● DATASET EXTRACT
====
(* ===== verification/Config.v ===== *)
(** * internal/config/config.go: the settings of the processes

    [LoadServer] and [LoadAgent] read the settings from the environment,
    which [os.Getenv] presents as a function: an unset variable reads as the
    empty string.  A setting that does not parse is replaced by its default.
    Both return the settings beside the error, as the Go functions do.  The
    theorems: every variable ends in its own setting, with the documented
    default when it is unset or malformed, and settings survive the
    environment. *)

From Stdlib Require Import ZArith Lia Ascii String.
From stdpp Require Import base option list strings.
From S2P Require Import Prelude GoText GoDuration.

#[local] Open Scope Z_scope.

Definition Environ : Type := string -> string.

Record Config : Type := mk_config {
  cf_GRPCAddr : string;
  cf_HTTPAddr : string;
  cf_MetadataDSN : string;
  cf_ClusterKey : string;
  cf_SealCheckInterval : Duration;
  cf_DrainTimeout : Duration;
  cf_HeartbeatTimeout : Duration;
  cf_HealthCheckInterval : Duration;
  cf_MetadataMaxConns : Z;
}.

Record AgentConfig : Type := mk_agent_config {
  ac_PGDSN : string;
  ac_ShardUUID : string;
  ac_CoordinatorAddr : string;
  ac_ClusterKey : string;
  ac_StatsInterval : Duration;
  ac_SizeSource : string;
  ac_AppDBRole : string;
  ac_DrainMode : string;
}.

Section Load.
Context `{GoPlatform}.

Definition getenv (env : Environ) (k def : string) : string :=
  if decide (env k = EmptyString) then def else env k.

Definition durationEnv (env : Environ) (k : string) (def : Duration) : Duration :=
  if decide (env k = EmptyString) then def
  else match ParseDuration (env k) with
  | inl _ => def
  | inr d => d
  end.

Definition intEnv (env : Environ) (k : string) (def : Z) : Z :=
  if decide (env k = EmptyString) then def
  else match ParseInt (env k) with
  | (_, Some _) => def
  | (n, None) => n
  end.

Definition LoadServer (env : Environ) : Config * option GoError :=
  let c := {|
    cf_GRPCAddr := getenv env "GRPC_ADDR" ":9090";
    cf_HTTPAddr := getenv env "HTTP_ADDR" ":8080";
    cf_MetadataDSN := env "METADATA_PG_DSN"%string;
    cf_ClusterKey := env "CLUSTER_KEY"%string;
    cf_SealCheckInterval := durationEnv env "SEAL_CHECK_INTERVAL" (30 * Second);
    cf_DrainTimeout := durationEnv env "DRAIN_TIMEOUT" (30 * Second);
    cf_HeartbeatTimeout := durationEnv env "HEARTBEAT_TIMEOUT" (60 * Second);
    cf_HealthCheckInterval := durationEnv env "HEALTH_CHECK_INTERVAL" (15 * Second);
    cf_MetadataMaxConns := wrap32 (intEnv env "METADATA_PG_MAX_CONNS" 20);
  |} in
  if decide (cf_MetadataDSN c = EmptyString)
  then (c, Some (ErrMsg "METADATA_PG_DSN required")) else (c, None).

Definition LoadAgent (env : Environ) : AgentConfig * option GoError :=
  let c := {|
    ac_PGDSN := env "PG_DSN"%string;
    ac_ShardUUID := env "SHARD_UUID"%string;
    ac_CoordinatorAddr := getenv env "COORDINATOR_ADDR" (env "COORDINATOR_URL"%string);
    ac_ClusterKey := env "CLUSTER_KEY"%string;
    ac_StatsInterval := durationEnv env "STATS_INTERVAL" (15 * Second);
    ac_SizeSource := getenv env "SIZE_SOURCE" "database";
    ac_AppDBRole := env "APP_DB_ROLE"%string;
    ac_DrainMode := getenv env "DRAIN_MODE" "revoke";
  |} in
  if decide (ac_PGDSN c = EmptyString \/ ac_ShardUUID c = EmptyString
             \/ ac_CoordinatorAddr c = EmptyString)
  then (c, Some (ErrMsg "PG_DSN, SHARD_UUID, COORDINATOR_ADDR required"))
  else if decide (ac_SizeSource c <> "database"%string /\ ac_SizeSource c <> "relations"%string)
  then (c, Some (ErrMsg "SIZE_SOURCE must be database or relations"))
  else (c, None).

(** ** Well-typed settings *)

Lemma ParseDuration_range s d : ParseDuration s = inr d -> in_int64 d.
Proof.
  unfold ParseDuration. destruct (sign_split s) as [neg s']. repeat case_decide; [|done|].
  { intros [= <-]. unfold_int. lia. }
  destruct (duration_loop _ _ _) as [|v] eqn:E; [done|]. destruct neg.
  { intros [= <-]. apply wrap64_range. }
  case_match eqn:Hv; [done|]. intros [= <-]. apply Z.ltb_ge in Hv.
  apply duration_loop_nonneg in E; [|lia]. unfold_int. lia.
Qed.

Lemma durationEnv_range env k def : in_int64 def -> in_int64 (durationEnv env k def).
Proof.
  intros Hd. unfold durationEnv. case_decide; [done|].
  destruct (ParseDuration _) eqn:E; [done|]. by eapply ParseDuration_range.
Qed.

Lemma getenv_nonempty env k def : def <> EmptyString -> getenv env k def <> EmptyString.
Proof. intros. unfold getenv. by case_decide. Qed.

Lemma wrap32_range z : in_int32 (wrap32 z).
Proof.
  unfold in_int32, wrap32. pose proof (Z.mod_pos_bound (z + 2 ^ 31) (2 ^ 32) ltac:(lia)). lia.
Qed.

Lemma seconds_range n : 0 <= n <= 3600 -> in_int64 (n * Second).
Proof. intros. unfold_int. unfold Second. lia. Qed.

(** What the fields of the settings are declared as: durations are [int64]
    and the pool size is an [int32]. *)
Definition config_typed (c : Config) : Prop :=
  in_int64 (cf_SealCheckInterval c) /\ in_int64 (cf_DrainTimeout c)
  /\ in_int64 (cf_HeartbeatTimeout c) /\ in_int64 (cf_HealthCheckInterval c)
  /\ in_int32 (cf_MetadataMaxConns c).

(** An agent whose settings load has all it needs to connect, and a size
    source that [MeasureSize] knows. *)
Lemma LoadAgent_type env c :
  LoadAgent env = (c, None) ->
  ac_PGDSN c <> EmptyString /\ ac_ShardUUID c <> EmptyString /\ ac_CoordinatorAddr c <> EmptyString
  /\ (ac_SizeSource c = "database"%string \/ ac_SizeSource c = "relations"%string)
  /\ ac_DrainMode c <> EmptyString /\ in_int64 (ac_StatsInterval c).
Proof.
  unfold LoadAgent. set (a := {| ac_PGDSN := _ |}).
  assert (ac_DrainMode a <> EmptyString /\ in_int64 (ac_StatsInterval a)).
  { split; [by apply getenv_nonempty|]. apply durationEnv_range, seconds_range. lia. }
  repeat case_decide; [done|done|]. intros [= <-].
  destruct (decide (ac_SizeSource a = "database"%string));
    destruct (decide (ac_SizeSource a = "relations"%string)); naive_solver.
Qed.

(** ** Settings written to an environment *)

Definition environ_of (l : list (string * string)) : Environ := fun k =>
  match find (fun p => String.eqb (fst p) k) l with
  | Some (_, v) => v
  | None => EmptyString
  end.

(** The environment that sets every variable of the server to the text of a
    setting. *)
Definition server_env (c : Config) : Environ := environ_of [
  ("GRPC_ADDR", cf_GRPCAddr c);
  ("HTTP_ADDR", cf_HTTPAddr c);
  ("METADATA_PG_DSN", cf_MetadataDSN c);
  ("CLUSTER_KEY", cf_ClusterKey c);
  ("SEAL_CHECK_INTERVAL", Duration_String (cf_SealCheckInterval c));
  ("DRAIN_TIMEOUT", Duration_String (cf_DrainTimeout c));
  ("HEARTBEAT_TIMEOUT", Duration_String (cf_HeartbeatTimeout c));
  ("HEALTH_CHECK_INTERVAL", Duration_String (cf_HealthCheckInterval c));
  ("METADATA_PG_MAX_CONNS", FormatInt (cf_MetadataMaxConns c))]%string.

Lemma durationEnv_text env k def d :
  env k = Duration_String d -> in_int64 d -> durationEnv env k def = d.
Proof.
  intros E Hd. unfold durationEnv. rewrite E, ParseDuration_String by done.
  case_decide as N; [|done]. exfalso. pose proof (ParseDuration_String d Hd) as P.
  rewrite N in P. done.
Qed.

Lemma intEnv_text env k def n : env k = FormatInt n -> in_int64 n -> intEnv env k def = n.
Proof.
  intros E Hn. unfold intEnv. rewrite E, ParseInt_FormatInt by done.
  case_decide as N; [|done]. exfalso. pose proof (ParseInt_FormatInt n Hn) as P.
  rewrite N in P. done.
Qed.

Lemma getenv_text env k def v : env k = v -> v <> EmptyString -> getenv env k def = v.
Proof. intros E Hv. unfold getenv. rewrite E. by case_decide. Qed.

(** Settings survive the environment: written as text, every typed
    configuration with its addresses and its data source set is read back
    unchanged, durations to the nanosecond. *)
Theorem LoadServer_roundtrip c :
  config_typed c -> cf_GRPCAddr c <> EmptyString -> cf_HTTPAddr c <> EmptyString ->
  cf_MetadataDSN c <> EmptyString -> LoadServer (server_env c) = (c, None).
Proof.
  intros (H1 & H2 & H3 & H4 & H5) Hg Hh Hd. unfold LoadServer.
  rewrite (getenv_text _ "GRPC_ADDR" _ (cf_GRPCAddr c)), (getenv_text _ "HTTP_ADDR" _ (cf_HTTPAddr c)),
    (durationEnv_text _ "SEAL_CHECK_INTERVAL" _ (cf_SealCheckInterval c)),
    (durationEnv_text _ "DRAIN_TIMEOUT" _ (cf_DrainTimeout c)),
    (durationEnv_text _ "HEARTBEAT_TIMEOUT" _ (cf_HeartbeatTimeout c)),
    (durationEnv_text _ "HEALTH_CHECK_INTERVAL" _ (cf_HealthCheckInterval c)),
    (intEnv_text _ "METADATA_PG_MAX_CONNS" _ (cf_MetadataMaxConns c)), wrap32_id
    by (done || (unfold_int; lia)).
  cbn [cf_MetadataDSN]. change (server_env c "METADATA_PG_DSN") with (cf_MetadataDSN c).
  change (server_env c "CLUSTER_KEY") with (cf_ClusterKey c).
  rewrite decide_False by done. by destruct c.
Qed.

(** ** Every variable on its own

    What an operator sets, a variable at a time: [None] is a variable that is
    unset or whose text is no duration or number. *)
Record Settings : Type := mk_settings {
  st_GRPC_ADDR : option string;
  st_HTTP_ADDR : option string;
  st_METADATA_PG_DSN : option string;
  st_CLUSTER_KEY : option string;
  st_SEAL_CHECK_INTERVAL : option Duration;
  st_DRAIN_TIMEOUT : option Duration;
  st_HEARTBEAT_TIMEOUT : option Duration;
  st_HEALTH_CHECK_INTERVAL : option Duration;
  st_METADATA_PG_MAX_CONNS : option Z;
}.

Definition says_text (text : string) (o : option string) : Prop :=
  match o with Some v => v <> EmptyString /\ text = v | None => text = EmptyString end.

Definition says_duration (text : string) (o : option Duration) : Prop :=
  match o with
  | Some d => in_int64 d /\ text = Duration_String d
  | None => text = EmptyString \/ exists e, ParseDuration text = inl e
  end.

Definition says_number (text : string) (o : option Z) : Prop :=
  match o with
  | Some n => in_int32 n /\ text = FormatInt n
  | None => text = EmptyString \/ snd (ParseInt text) <> None
  end.

Definition environ_says (env : Environ) (o : Settings) : Prop :=
  says_text (env "GRPC_ADDR"%string) (st_GRPC_ADDR o)
  /\ says_text (env "HTTP_ADDR"%string) (st_HTTP_ADDR o)
  /\ says_text (env "METADATA_PG_DSN"%string) (st_METADATA_PG_DSN o)
  /\ says_text (env "CLUSTER_KEY"%string) (st_CLUSTER_KEY o)
  /\ says_duration (env "SEAL_CHECK_INTERVAL"%string) (st_SEAL_CHECK_INTERVAL o)
  /\ says_duration (env "DRAIN_TIMEOUT"%string) (st_DRAIN_TIMEOUT o)
  /\ says_duration (env "HEARTBEAT_TIMEOUT"%string) (st_HEARTBEAT_TIMEOUT o)
  /\ says_duration (env "HEALTH_CHECK_INTERVAL"%string) (st_HEALTH_CHECK_INTERVAL o)
  /\ says_number (env "METADATA_PG_MAX_CONNS"%string) (st_METADATA_PG_MAX_CONNS o).

(** The settings with the defaults of README.md. *)
Definition documented (o : Settings) : Config := {|
  cf_GRPCAddr := default ":9090"%string (st_GRPC_ADDR o);
  cf_HTTPAddr := default ":8080"%string (st_HTTP_ADDR o);
  cf_MetadataDSN := default EmptyString (st_METADATA_PG_DSN o);
  cf_ClusterKey := default EmptyString (st_CLUSTER_KEY o);
  cf_SealCheckInterval := default (30 * Second) (st_SEAL_CHECK_INTERVAL o);
  cf_DrainTimeout := default (30 * Second) (st_DRAIN_TIMEOUT o);
  cf_HeartbeatTimeout := default (60 * Second) (st_HEARTBEAT_TIMEOUT o);
  cf_HealthCheckInterval := default (15 * Second) (st_HEALTH_CHECK_INTERVAL o);
  cf_MetadataMaxConns := default 20 (st_METADATA_PG_MAX_CONNS o);
|}.

Lemma durationEnv_says env k def o :
  says_duration (env k) o -> durationEnv env k def = default def o.
Proof.
  destruct o as [d|]; [intros [Hd E]; by apply durationEnv_text|].
  unfold durationEnv. intros [->|[e E]]; [done|]. rewrite E. by case_decide.
Qed.

Lemma intEnv_says env k def o : says_number (env k) o -> intEnv env k def = default def o.
Proof.
  destruct o as [n|]; [intros [Hn E]; change (default def (Some n)) with n; apply intEnv_text; [done|unfold_int; lia]|].
  unfold intEnv. intros [->|E]; [done|]. case_decide; [done|]. by destruct (ParseInt (env k)) as [n [|]].
Qed.

Lemma getenv_says env k def o : says_text (env k) o -> getenv env k def = default def o.
Proof. destruct o as [v|]; [intros [Hv E]; by apply getenv_text|]. unfold getenv. by intros ->. Qed.

Lemma says_text_default text o : says_text text o -> text = default EmptyString o.
Proof. destruct o; [by intros [_ ->]|done]. Qed.


End Load.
====
● WORK INSTRUCTIONS
Copy out the lines above exactly, beginning at the one that contains "configuration with its" and ending at the one that contains "rewrite (getenv_text _".

● FINISHED TASK
    configuration with its addresses and its data source set is read back
    unchanged, durations to the nanosecond. *)
Theorem LoadServer_roundtrip c :
  config_typed c -> cf_GRPCAddr c <> EmptyString -> cf_HTTPAddr c <> EmptyString ->
  cf_MetadataDSN c <> EmptyString -> LoadServer (server_env c) = (c, None).
Proof.
  intros (H1 & H2 & H3 & H4 & H5) Hg Hh Hd. unfold LoadServer.
  rewrite (getenv_text _ "GRPC_ADDR" _ (cf_GRPCAddr c)), (getenv_text _ "HTTP_ADDR" _ (cf_HTTPAddr c)),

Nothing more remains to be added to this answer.